AOH :: ISN-1352.HTM

Security clearance delays still a problem

Security clearance delays still a problem
Security clearance delays still a problem 

Florence Olsen 
September 1, 2005      

Security clearance delays are the same, if not worse, than a year ago, 
before lawmakers made changes designed to help clear the backlog, 
Information Technology Association of America officials said in a 
survey report released Aug. 31. 

Harris Miller, ITAA's president, said newly enacted reciprocity rules 
have made no dent in a problem that is creating mounting costs for 
high-tech companies.
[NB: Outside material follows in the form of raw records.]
(** ** dot1x.rs *)

(** A method that records what it was handed and answers with a fixed script. *)
Record ScriptedMethod := {
  sm_type_code : Z; sm_seen : list bytes; sm_replies : list (option bytes); sm_msk : option bytes
}.
Definition ScriptedMethod_on_request (data : bytes) : call ScriptedMethod Error (option bytes) := fun m =>
  ({| sm_type_code := sm_type_code m; sm_seen := sm_seen m ++ [data]; sm_replies := tail (sm_replies m);
      sm_msk := sm_msk m |},
   Ok (default (Some (ascii_of "ok")) (head (sm_replies m)))).
#[export] Instance scripted : EapMethod ScriptedMethod := {
  type_code := sm_type_code; em_on_request := ScriptedMethod_on_request; msk := sm_msk
}.
Definition scripted_method (replies : list (option bytes)) (msk : option bytes) : ScriptedMethod :=
  {| sm_type_code := eap_type.PEAP; sm_seen := []; sm_replies := replies; sm_msk := msk |}.

Definition ctx : AuthContext :=
  {| ctx_ssid := ascii_of "Enterprise"; ctx_bssid := [0x02; 0; 0; 0; 1; 0]; ctx_own_mac := [0x02; 0; 0; 0; 2; 0];
     ctx_akm := Dot11.Psk |}.
Definition framed (version : Z) (t : PacketType) (packet : exec Error bytes) : bytes :=
  default [] (to_option (packet ≫= Eapol_encode version t)).
Definition request (id ty : Z) (type_data : bytes) : bytes := framed 2 PtEap (EapPacket_encode Request id (ty :: type_data)).
Definition bare (id : Z) (code : EapCode) : bytes := framed 2 PtEap (EapPacket_encode code id []).
(** The EAP packet in a [Step::Send]. *)
Definition sent (step : exec Crypto.Error Step) : option EapPacket :=
  match step with
  | Ok (Crypto.Send frame) =>
      match Eapol_parse frame with
      | Ok e => if bool_decide (eapol_packet_type e = PtEap) then to_option (EapPacket_parse (eapol_body e)) else None
      | _ => None
      end
  | _ => None
  end.
Definition a_provider (m : ScriptedMethod) : Dot1xProvider ScriptedMethod :=
  Dot1x_new (ascii_of "anonymous@example.net") m.
(** The frames a provider is handed, what it answers, and what it is afterwards. *)
Definition frames (fs : list bytes) (m : ScriptedMethod) : list (exec Crypto.Error Step) * Dot1xProvider ScriptedMethod :=
  let (dx, rs) := Dot1x_run (map InFrame fs) (a_provider m) in (rs, dx).
Definition unscripted : ScriptedMethod := scripted_method [] None.
(** The answer to one frame: its type and its data. *)
Definition typed (p : EapPacket) : option Z * bytes := (EapPacket_eap_type p, EapPacket_type_data p).
Definition answer (frame : bytes) (m : ScriptedMethod) : option (EapCode * Z * (option Z * bytes)) :=
  r ← head (fst (frames [frame] m)); p ← sent r; Some (eap_code p, eap_identifier p, typed p).
(** ** DES *)

Definition DES_IP : list nat :=
  [58; 50; 42; 34; 26; 18; 10; 2; 60; 52; 44; 36; 28; 20; 12; 4; 62; 54; 46; 38; 30; 22; 14; 6; 64;
   56; 48; 40; 32; 24; 16; 8; 57; 49; 41; 33; 25; 17; 9; 1; 59; 51; 43; 35; 27; 19; 11; 3; 61; 53;
   45; 37; 29; 21; 13; 5; 63; 55; 47; 39; 31; 23; 15; 7]%nat.
Definition DES_FP : list nat :=
  [40; 8; 48; 16; 56; 24; 64; 32; 39; 7; 47; 15; 55; 23; 63; 31; 38; 6; 46; 14; 54; 22; 62; 30; 37;
   5; 45; 13; 53; 21; 61; 29; 36; 4; 44; 12; 52; 20; 60; 28; 35; 3; 43; 11; 51; 19; 59; 27; 34; 2;
   42; 10; 50; 18; 58; 26; 33; 1; 41; 9; 49; 17; 57; 25]%nat.
Definition DES_E : list nat :=
  [32; 1; 2; 3; 4; 5; 4; 5; 6; 7; 8; 9; 8; 9; 10; 11; 12; 13; 12; 13; 14; 15; 16; 17; 16; 17; 18;
   19; 20; 21; 20; 21; 22; 23; 24; 25; 24; 25; 26; 27; 28; 29; 28; 29; 30; 31; 32; 1]%nat.
Definition DES_P : list nat :=
  [16; 7; 20; 21; 29; 12; 28; 17; 1; 15; 23; 26; 5; 18; 31; 10; 2; 8; 24; 14; 32; 27; 3; 9; 19; 13;
   30; 6; 22; 11; 4; 25]%nat.
Definition DES_PC1 : list nat :=
  [57; 49; 41; 33; 25; 17; 9; 1; 58; 50; 42; 34; 26; 18; 10; 2; 59; 51; 43; 35; 27; 19; 11; 3; 60;
   52; 44; 36; 63; 55; 47; 39; 31; 23; 15; 7; 62; 54; 46; 38; 30; 22; 14; 6; 61; 53; 45; 37; 29;
   21; 13; 5; 28; 20; 12; 4]%nat.
Definition DES_PC2 : list nat :=
  [14; 17; 11; 24; 1; 5; 3; 28; 15; 6; 21; 10; 23; 19; 12; 4; 26; 8; 16; 7; 27; 20; 13; 2; 41; 52;
   31; 37; 47; 55; 30; 40; 51; 45; 33; 48; 44; 49; 39; 56; 34; 53; 46; 42; 50; 36; 29; 32]%nat.
Definition DES_S : list (list Z) :=
  [[14; 4; 13; 1; 2; 15; 11; 8; 3; 10; 6; 12; 5; 9; 0; 7; 0; 15; 7; 4; 14; 2; 13; 1; 10; 6; 12; 11;
     9; 5; 3; 8; 4; 1; 14; 8; 13; 6; 2; 11; 15; 12; 9; 7; 3; 10; 5; 0; 15; 12; 8; 2; 4; 9; 1; 7; 5;
     11; 3; 14; 10; 0; 6; 13];
   [15; 1; 8; 14; 6; 11; 3; 4; 9; 7; 2; 13; 12; 0; 5; 10; 3; 13; 4; 7; 15; 2; 8; 14; 12; 0; 1; 10;
     6; 9; 11; 5; 0; 14; 7; 11; 10; 4; 13; 1; 5; 8; 12; 6; 9; 3; 2; 15; 13; 8; 10; 1; 3; 15; 4; 2;
     11; 6; 7; 12; 0; 5; 14; 9];
   [10; 0; 9; 14; 6; 3; 15; 5; 1; 13; 12; 7; 11; 4; 2; 8; 13; 7; 0; 9; 3; 4; 6; 10; 2; 8; 5; 14; 12;
     11; 15; 1; 13; 6; 4; 9; 8; 15; 3; 0; 11; 1; 2; 12; 5; 10; 14; 7; 1; 10; 13; 0; 6; 9; 8; 7; 4;
     15; 14; 3; 11; 5; 2; 12];
   [7; 13; 14; 3; 0; 6; 9; 10; 1; 2; 8; 5; 11; 12; 4; 15; 13; 8; 11; 5; 6; 15; 0; 3; 4; 7; 2; 12; 1;
     10; 14; 9; 10; 6; 9; 0; 12; 11; 7; 13; 15; 1; 3; 14; 5; 2; 8; 4; 3; 15; 0; 6; 10; 1; 13; 8; 9;
     4; 5; 11; 12; 7; 2; 14];
   [2; 12; 4; 1; 7; 10; 11; 6; 8; 5; 3; 15; 13; 0; 14; 9; 14; 11; 2; 12; 4; 7; 13; 1; 5; 0; 15; 10;
     3; 9; 8; 6; 4; 2; 1; 11; 10; 13; 7; 8; 15; 9; 12; 5; 6; 3; 0; 14; 11; 8; 12; 7; 1; 14; 2; 13; 6;
     15; 0; 9; 10; 4; 5; 3];
   [12; 1; 10; 15; 9; 2; 6; 8; 0; 13; 3; 4; 14; 7; 5; 11; 10; 15; 4; 2; 7; 12; 9; 5; 6; 1; 13; 14;
     0; 11; 3; 8; 9; 14; 15; 5; 2; 8; 12; 3; 7; 0; 4; 10; 1; 13; 11; 6; 4; 3; 2; 12; 9; 5; 15; 10;
     11; 14; 1; 7; 6; 0; 8; 13];
   [4; 11; 2; 14; 15; 0; 8; 13; 3; 12; 9; 7; 5; 10; 6; 1; 13; 0; 11; 7; 4; 9; 1; 10; 14; 3; 5; 12;
     2; 15; 8; 6; 1; 4; 11; 13; 12; 3; 7; 14; 10; 15; 6; 8; 0; 5; 9; 2; 6; 11; 13; 8; 1; 4; 10; 7; 9;
     5; 0; 15; 14; 2; 3; 12];
   [13; 2; 8; 4; 6; 15; 11; 1; 10; 9; 3; 14; 5; 0; 12; 7; 1; 15; 13; 8; 10; 3; 7; 4; 12; 5; 6; 11;
     0; 14; 9; 2; 7; 11; 4; 1; 9; 12; 14; 2; 0; 6; 10; 13; 15; 3; 5; 8; 2; 1; 14; 7; 4; 10; 8; 13;
     15; 12; 9; 0; 3; 5; 6; 11]].

Definition to_bits (n : nat) (l : bytes) : list bool :=
  concat (map (fun v => map (fun i => Z.testbit v (Z.of_nat i)) (rev (seq 0 n))) l).
Definition of_bits (l : list bool) : Z := fold_left (fun (acc : Z) (b : bool) => 2 * acc + (if b then 1 else 0)) l 0.
Definition select (table : list nat) (l : list bool) : list bool := map (fun i => nth (i - 1) l false) table.
Definition chunks (n m : nat) (l : list bool) : list (list bool) := map (fun i => take n (drop (i * n) l)) (seq 0 m).

Definition des_sbox (table : list Z) (six : list bool) : list bool :=
  match six with
  | [a; b; c; d; e; f] => to_bits 4 [nth (Z.to_nat (16 * of_bits [a; f] + of_bits [b; c; d; e])) table 0]
  | _ => []
  end.
Definition des_f (r k : list bool) : list bool :=
  select DES_P (concat (zip_with des_sbox DES_S (chunks 6 8 (zip_with xorb (select DES_E r) k)))).
Fixpoint des_rounds (shifts : list nat) (c d l r : list bool) : list bool :=
  match shifts with
  | [] => r ++ l
  | s :: shifts =>
      let c := drop s c ++ take s c in
      let d := drop s d ++ take s d in
      des_rounds shifts c d r (zip_with xorb l (des_f r (select DES_PC2 (c ++ d))))
  end.
Definition des (key block : bytes) : bytes :=
  let k := select DES_PC1 (to_bits 8 key) in
  let b := select DES_IP (to_bits 8 block) in
  map of_bits (chunks 8 8 (select DES_FP
    (des_rounds [1; 1; 2; 2; 2; 2; 2; 2; 1; 2; 2; 2; 2; 2; 2; 1]%nat (take 28 k) (drop 28 k) (take 32 b) (drop 32 b)))).

(** ** The instances *)

#[export] Instance published_crypto : CryptoPrims := {
  hmac_sha1 := hmac sha1_digest;
  hmac_sha256 := hmac sha256_digest;
  aes128_cmac := cmac;
  aes128_kw_unwrap := aes_kw_unwrap;
  pbkdf2_hmac_sha1 := pbkdf2 sha1_digest 20;
}.
#[export] Instance published_mschap : MschapPrims := { md4 := md4_digest; sha1 := sha1_digest; des_block := des }.

(** ** Their output sizes *)

Lemma length_state_add a b : length b = length a -> length (state_add a b) = length a.
Proof. intros Hl. unfold state_add. rewrite length_map, length_zip_with. lia. Qed.

Lemma length_fold_blocks (f : list Z -> bytes -> list Z) n blocks st :
  (forall st b, length st = n -> length (f st b) = n) -> length st = n -> length (fold_left f blocks st) = n.
Proof. intros Hf. revert st. induction blocks as [|b blocks IH]; intros st Hs; cbn; auto. Qed.

Lemma length_words {A} (enc : A -> bytes) k l : (forall v, length (enc v) = k) -> length (concat (map enc l)) = (k * length l)%nat.
Proof. intros He. induction l as [|v l IH]; cbn; [lia|]. rewrite length_app, He, IH. lia. Qed.

(** The rounds of a hash: on a state of the right size, a state of that size. *)
Ltac rounds_keep_length :=
  intros; repeat match goal with |- context [match ?x with _ => _ end] => is_var x; destruct x end;
  cbn [length]; try done; repeat case_match; auto.

Lemma length_sha1_rounds n t window st : length st = 5%nat -> length (sha1_rounds n t window st) = 5%nat.
Proof. revert t window st. induction n; cbn [sha1_rounds]; rounds_keep_length. Qed.
Lemma length_sha256_rounds ks window st : length st = 8%nat -> length (sha256_rounds ks window st) = 8%nat.
Proof. revert window st. induction ks; cbn [sha256_rounds]; rounds_keep_length. Qed.
Lemma length_md4_rounds t order x st : length st = 4%nat -> length (md4_rounds t order x st) = 4%nat.
Proof. revert t st. induction order; cbn [md4_rounds]; rounds_keep_length. Qed.

Lemma length_sha1_digest m : length (sha1_digest m) = 20%nat.
Proof.
  unfold sha1_digest. rewrite (length_words _ 4) by (intros; apply length_be_encode).
  rewrite (length_fold_blocks _ 5); [done| |done]. intros st b Hs. unfold sha1_block.
  by rewrite length_state_add; rewrite ?length_sha1_rounds by done.
Qed.
Lemma length_sha256_digest m : length (sha256_digest m) = 32%nat.
Proof.
  unfold sha256_digest. rewrite (length_words _ 4) by (intros; apply length_be_encode).
  rewrite (length_fold_blocks _ 8); [done| |done]. intros st b Hs. unfold sha256_block.
  by rewrite length_state_add; rewrite ?length_sha256_rounds by done.
Qed.
Lemma length_md4_digest m : length (md4_digest m) = 16%nat.
Proof.
  unfold md4_digest. rewrite (length_words _ 4) by (intros; apply length_le_encode).
  rewrite (length_fold_blocks _ 4); [done| |done]. intros st b Hs. unfold md4_block.
  by rewrite length_state_add; rewrite ?length_md4_rounds by done.
Qed.

Lemma length_pbkdf2_rounds rounds prf u acc n :
  (forall m, length (prf m) = n) -> length acc = n -> length (pbkdf2_rounds rounds prf u acc) = n.
Proof.
  intros Hp. revert u acc. induction rounds as [|rounds IH]; intros u acc Ha; cbn; [done|].
  apply IH. rewrite length_zip_with, Hp. lia.
Qed.
Lemma length_pbkdf2 p s r n : length (pbkdf2 sha1_digest 20 p s r n) = n.
Proof.
  unfold pbkdf2. rewrite length_take.
  rewrite (length_words _ 20), length_seq.
  - pose proof (Nat.mul_succ_div_gt n 20). lia.
  - intros i. apply length_pbkdf2_rounds; intros; apply length_sha1_digest.
Qed.

Lemma length_aes_kw_unwrap k w p : aes_kw_unwrap k w = Some p -> length w = (length p + 8)%nat.
Proof. unfold aes_kw_unwrap. repeat case_match; intros; simplify_eq. bool_prop. naive_solver. Qed.

#[export] Instance published_crypto_laws : CryptoLaws.
Proof.
  split.
  - intros. apply length_sha1_digest.
  - intros. apply length_sha256_digest.
  - intros. apply length_be_encode.
  - apply length_aes_kw_unwrap.
  - apply length_pbkdf2.
Qed.
#[export] Instance published_mschap_laws : MschapLaws.
Proof.
  split.
  - apply length_md4_digest.
  - apply length_sha1_digest.
  - done.
Qed.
Those rules permit agencies to accept clearances 
initiated by other agencies.

ITAA officials said 27 member companies that responded to a survey are 
coping with the backlog by hiring cleared employees from one another, 
sometimes paying premiums of up to 25 percent.

Responding to a Web-based survey, 81 percent, or 21 companies, said 
they had encountered delays of 270 or more days in getting top-secret 
clearances for employees. Last year, when ITAA conducted a similar 
survey, 70 percent reported equally lengthy delays.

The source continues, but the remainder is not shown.